There’s really no standard rule, here. You can focus on addressing client interests, employee interests, or a combination of the two. You can print a newsletter, company announcements, letters or notes from the CEO. You can print key blog posts, highlight a particular employee, or review new initiatives.  You can even print all or part of your magazine as a catalog. You might even be able to partner with another company to do some advertising for them. (Industry rules and standards apply.)

Whether or not you’re in the travel industry, take a page out of Southwest Airlines’ book, for example. They do great work with their in-house magazine. Not only do they give clients something to do while they wait, they fill the magazine with a variety of truly interesting and helpful information that encourages more interaction with the brand and builds positive associations. They use an in-house magazine to print and respond to letters and emails from clients, tell company stories, present human interest features, and interviews, and print helpful articles related to industry news.

As you can see:

Magazines are a flexible marketing tool.

They reach out to clients and prospects in very particular and tailored ways to nurture sales, onboarding, and relationships. And, with a little creativity, they can simultaneously be used to encompass ongoing HR and PR tasks as well. While your other marketing materials fulfill a very specific purpose, your in-house publication is like the Swiss army knife of print materials. It can be whatever you need it to be, depending on your communication goal.

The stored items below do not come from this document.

(** X26.  Without a profile, a registry in which the same class (the
    same class object, by identity) matches the model more than once
    cannot be instantiated: [get_device] raises an [Exception], from
    the duplicate-member check, from [type] refusing the repeated base
    or from the keyword arguments, before any initializer runs. *)
Theorem get_device_registered_twice
    (registry : list (string * list (pyclass world)))
    (model : string) (device_mgr : option (device_manager world)) kw s :
  without_profile kw s ->
  ~ List.NoDup
      (map cls_id
         (List.filter (is_primary model) (concat (map snd registry)))) ->
  exists msg,
    get_device registry model device_mgr kw s
    = (s, Throw (mk_exn Exception msg)).
Proof.
  intros Hp Hdup. rewrite get_device_eq.
  rewrite (resolve_plain model _ _ [] [] _ s Hp). cbn [app].
  set (l := List.filter (is_primary model) (concat (map snd registry))) in *.
  unfold try_except, try_block. rewrite app_nil_r.
  destruct (Nat.eqb (length l) 0) eqn:El.
  { exfalso. apply Hdup. destruct l; [constructor|discriminate El]. }
  unfold call_bf_node.
  destruct (List.filter _ ["cls_list"; "model"; "device_mgr"]) as [|p0 ps].
  2:{ unfold dbind, dthrow. eexists. reflexivity. }
  unfold dbind at 1. unfold bf_node.
  destruct (check_members l l [] []) as [[common classes]|temp] eqn:E.
  { unfold dthrow. eexists. reflexivity. }
  apply check_members_inr_quiet in E as [-> _].
  destruct (duplicate_base l) as [c|] eqn:Ed.
  { unfold dthrow. eexists. reflexivity. }
  exfalso. apply Hdup. apply duplicate_base_NoDup. exact Ed.
Qed.

(** *** Where the keys of the target come from *)

(** Every dictionary of [h] is a dictionary of [h0] at the same
    address, with some of its items. *)
Definition dicts_from (h0 h : heap) : Prop :=
  forall q d', h !! q = Some (ODict d') ->
    exists d, h0 !! q = Some (ODict d) /\ forall kv, In kv d' -> In kv d.

Lemma dicts_from_refl (h : heap) : dicts_from h h.
Proof. intros q d H. eauto. Qed.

So what makes an in-house publication appealing for employees and clients?

They feel personal.

Holding a magazine in your hand is different from receiving an email update or a text alert. There’s an inherent warmth to in-house publications. They create a sense of community—“This is our magazine”—because it’s all about you and the people involved in the life of your company. You’re inviting people “inside the house,” so to speak. Even among employees it can add a feeling of community spirit and pride. For example, sending an email or posting on social media about your agent or salesperson of the month is great; but what if they are featured in your magazine, with a brief interview and a few photos highlighting their service and accomplishments? An in-house publication doesn’t have to be lengthy or complex to do a lot of relational heavy lifting.

They’re attractive.

In the world of poetry, there’s a little thing called a chapbook. This is a small, flimsy collection of poetry that at first glance seems hardly worth publishing in a world where digital distribution would be far cheaper and faster. A whole tiny book, for a few poems? But don’t tell that to a poet! They understand the value of a small publication that’s easy to pick up and a pleasure to flip through. They know that paper invites people to linger and adds a special, intuitively attractive quality to the written words and images. Simply put, a little book is nice to look at and hold. And you can leverage that easily to extend your brand in layout and design, too. Your in-house publication is your company’s chapbook.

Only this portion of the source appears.